Il prezzo del gasolio continua a salire e coinvolge anche la tratta A15 Parma-La Spezia. Secondo i dati comunicati dai gestori al Ministero delle Imprese e del Made in Italy, il diesel in modalità servita raggiunge 2,829 euro al litro negli impianti presenti lungo l’autostrada.
Il valore inserisce la A15 tra le tratte autostradali nelle quali il prezzo del carburante ha superato la soglia dei 2,8 euro al litro. Il dato rientra nel monitoraggio realizzato dal Codacons, che ha analizzato i listini pubblicati attraverso l’Osservaprezzi carburanti del ministero.
I valori rilevati sulla rete autostradale
La quotazione più alta segnalata dall’associazione è di 2,899 euro al litro, registrata sulle tratte A11, A12 e A21. Il gasolio servito arriva inoltre a 2,874 euro sulla A4 Milano-Brescia, a 2,864 euro sulla Tangenziale di Napoli e a 2,859 euro sulla A14 Bologna-Bari-Taranto e sulla A22 Brennero-Modena.
Seguono i 2,844 euro della diramazione A8/A26, i 2,839 euro della A1 Milano-Napoli e i 2,829 euro della A24 Roma-L’Aquila, allo stesso livello della A15. Sulla A13 Bologna-Padova il prezzo indicato è di 2,819 euro, mentre sulla A5 Aosta-Quincinetto raggiunge 2,814 euro al litro.
In alcuni impianti, il cosiddetto gasolio speciale ha già oltrepassato la soglia dei 3 euro al litro. Il Codacons segnala 3,048 euro sulla A4 Venezia-Trieste e 3,019 euro sulla A21 Torino-Piacenza.
Prezzi elevati anche fuori dalle autostrade
Il fenomeno non riguarda soltanto la rete autostradale. Secondo il monitoraggio, alcuni distributori della viabilità ordinaria hanno comunicato prezzi del diesel normale superiori a 3,1 euro al litro. A Belvedere di Spinello, in provincia di Crotone, il valore arriva a 3,189 euro, mentre il prodotto indicato come gasolio Oro Diesel è riportato a 3,269 euro al litro.

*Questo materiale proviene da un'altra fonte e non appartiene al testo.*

(** ** Properties *)

Section properties.
Context (SUP tramp : Z) (symbols : Z -> option (list Z)) (kprobe : option (list Z) -> kprobe_result).
Context (kp0 : kprobe_result) (ksym : patch_symbol -> Z).
#[local] Abbreviation ioctl := (sysThrot_ioctl SUP tramp symbols kprobe kp0 ksym).

(** C22: only root can use the interface: for any other caller every command,
    known or not, returns -EPERM or -EINVAL and leaves the driver as it was. *)
Theorem ioctl_requires_root u uid cmd arg d : ~ uid = 0 ->
  exists r, ioctl u uid cmd arg d = Some (Ret r, d) /\ (r = - EPERM \/ r = - EINVAL).
Proof.
  intros Huid. unfold sysThrot_ioctl. replace (check_root_user uid =? 0) with true
    by (unfold check_root_user; by rewrite (proj2 (Z.eqb_neq _ _) Huid)).
  repeat (destruct (cmd =? _); [eexists; split; [done|by left]|]). eexists. split; [done|by right].
Qed.

(** C21: the four registration commands, called by root, refine the set
    operations on the registered users and programs: with the id or name the
    caller passed, or -EFAULT for an unmapped argument, -EINVAL for a name of
    [TASK_COMM_LEN] bytes or more, and -ENOMEM only if an allocation fails; no temporary buffer is leaked and
    hooks and core are not touched. *)
Theorem ioctl_registrations_refine u arg F d U P : store_rep F (d_mem d) (d_store d) U P ->
  (exists r σ' U', ioctl u 0 sysThrot_IOC_REGISTER_USER arg d = Some (Ret r, Driver σ' (d_store d) (d_hook d) (d_core d)) /\
     user_outcome add_user_outcome u arg U r U' /\ (lucky (d_mem d) -> r <> - ENOMEM) /\ store_rep F σ' (d_store d) U' P) /\
  (exists r σ' U', ioctl u 0 sysThrot_IOC_DEREGISTER_USER arg d = Some (Ret r, Driver σ' (d_store d) (d_hook d) (d_core d)) /\
     user_outcome remove_outcome u arg U r U' /\ (lucky (d_mem d) -> r <> - ENOMEM) /\ store_rep F σ' (d_store d) U' P) /\
  (exists r σ' P', ioctl u 0 sysThrot_IOC_REGISTER_PROGRAM arg d = Some (Ret r, Driver σ' (d_store d) (d_hook d) (d_core d)) /\
     program_outcome add_program_outcome u arg P r P' /\ (lucky (d_mem d) -> r <> - ENOMEM) /\ store_rep F σ' (d_store d) U P') /\
  (exists r σ' P', ioctl u 0 sysThrot_IOC_DEREGISTER_PROGRAM arg d = Some (Ret r, Driver σ' (d_store d) (d_hook d) (d_core d)) /\
     program_outcome remove_outcome u arg P r P' /\ (lucky (d_mem d) -> r <> - ENOMEM) /\ store_rep F σ' (d_store d) U P').
Proof.
  intros Hr. unfold sysThrot_ioctl, on_store. simpl. split_and!.
  - pose proof (user_command_ok F (d_store d) u add_user_to_store add_user_outcome arg (d_mem d) U P) as Hw.
    destruct (wp_inv _ _ _ (Hw (fun F σ U x id => add_user_ok F (d_store d) U P x id σ) Hr)) as (r & σ' & E & U' & Ho & Hr').
    exists r, σ', U'. split; [by unfold sysThrot_register_user; rewrite E|]. split; [done|]. split; [|done].
    intros Hl. by apply (user_command_lucky _ _ _ _ add_to_store_lucky _ _ _ Hl E).
  - pose proof (user_command_ok F (d_store d) u remove_user_from_store remove_outcome arg (d_mem d) U P) as Hw.
    destruct (wp_inv _ _ _ (Hw (fun F σ U x id => remove_user_ok F (d_store d) U P x id σ) Hr)) as (r & σ' & E & U' & Ho & Hr').
    exists r, σ', U'. split; [by unfold sysThrot_deregister_user; rewrite E|]. split; [done|]. split; [|done].
    intros Hl. by apply (user_command_lucky _ _ _ _ remove_from_store_lucky _ _ _ Hl E).
  - pose proof (program_command_ok F (d_store d) u add_program_to_store add_program_outcome arg (d_mem d) U P) as Hw.
    destruct (wp_inv _ _ _ (Hw (fun F σ P x id => add_program_ok F (d_store d) U P x id σ) Hr)) as (r & σ' & E & P' & Ho & Hr').
    exists r, σ', P'. split; [by unfold sysThrot_register_program; rewrite E|]. split; [done|]. split; [|done].
    intros Hl. by apply (program_command_lucky _ _ _ _ add_to_store_lucky _ _ _ Hl E).
  - pose proof (program_command_ok F (d_store d) u remove_program_from_store remove_outcome arg (d_mem d) U P) as Hw.
    destruct (wp_inv _ _ _ (Hw (fun F σ P x id => remove_program_ok F (d_store d) U P x id σ) Hr)) as (r & σ' & E & P' & Ho & Hr').
    exists r, σ', P'. split; [by unfold sysThrot_deregister_program; rewrite E|]. split; [done|]. split; [|done].
    intros Hl. by apply (program_command_lucky _ _ _ _ remove_from_store_lucky _ _ _ Hl E).
Qed.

In provincia di Cuneo, sei distributori Ip hanno comunicato un prezzo di 3,103 euro al litro per il diesel normale. Tra gli altri valori segnalati figurano 2,999 euro a Torella dei Lombardi, in provincia di Avellino, 2,997 euro a Prato, 2,899 euro a Petralia, in provincia di Palermo, e 2,896 euro ad Atessa, in provincia di Chieti.
Di fronte a questi numeri, il Codacons ha chiesto al Mimit di verificare i dati e di chiarire se le quotazioni siano dovute a errori di comunicazione oppure corrispondano ai prezzi realmente applicati agli automobilisti.
Il ministero precisa che l’Osservaprezzi carburanti raccoglie i prezzi comunicati dagli esercenti e consente di consultarli per singolo impianto. La trasmissione dei valori è prevista dalla normativa e i dati vengono pubblicati quotidianamente.
La vicenda si intreccia anche con una posizione dell’Antitrust richiamata dal Codacons dopo un esposto dell’associazione. Secondo quanto riferito, l’Autorità non avrebbe rilevato irregolarità nella formazione dei prezzi alla pompa, sottolineando che il valore finale dipende da diverse componenti soggette a variazioni quotidiane e non può essere determinato automaticamente sulla base della sola componente fiscale.
L’Antitrust avrebbe inoltre rilevato comportamenti eterogenei tra gli operatori in risposta ai repentini cambiamenti dei costi. Il dato della A15 rappresenta quindi uno degli elementi del quadro nazionale monitorato in questi giorni e porta il prezzo del gasolio sulla tratta vicino alla soglia dei 2,90 euro al litro.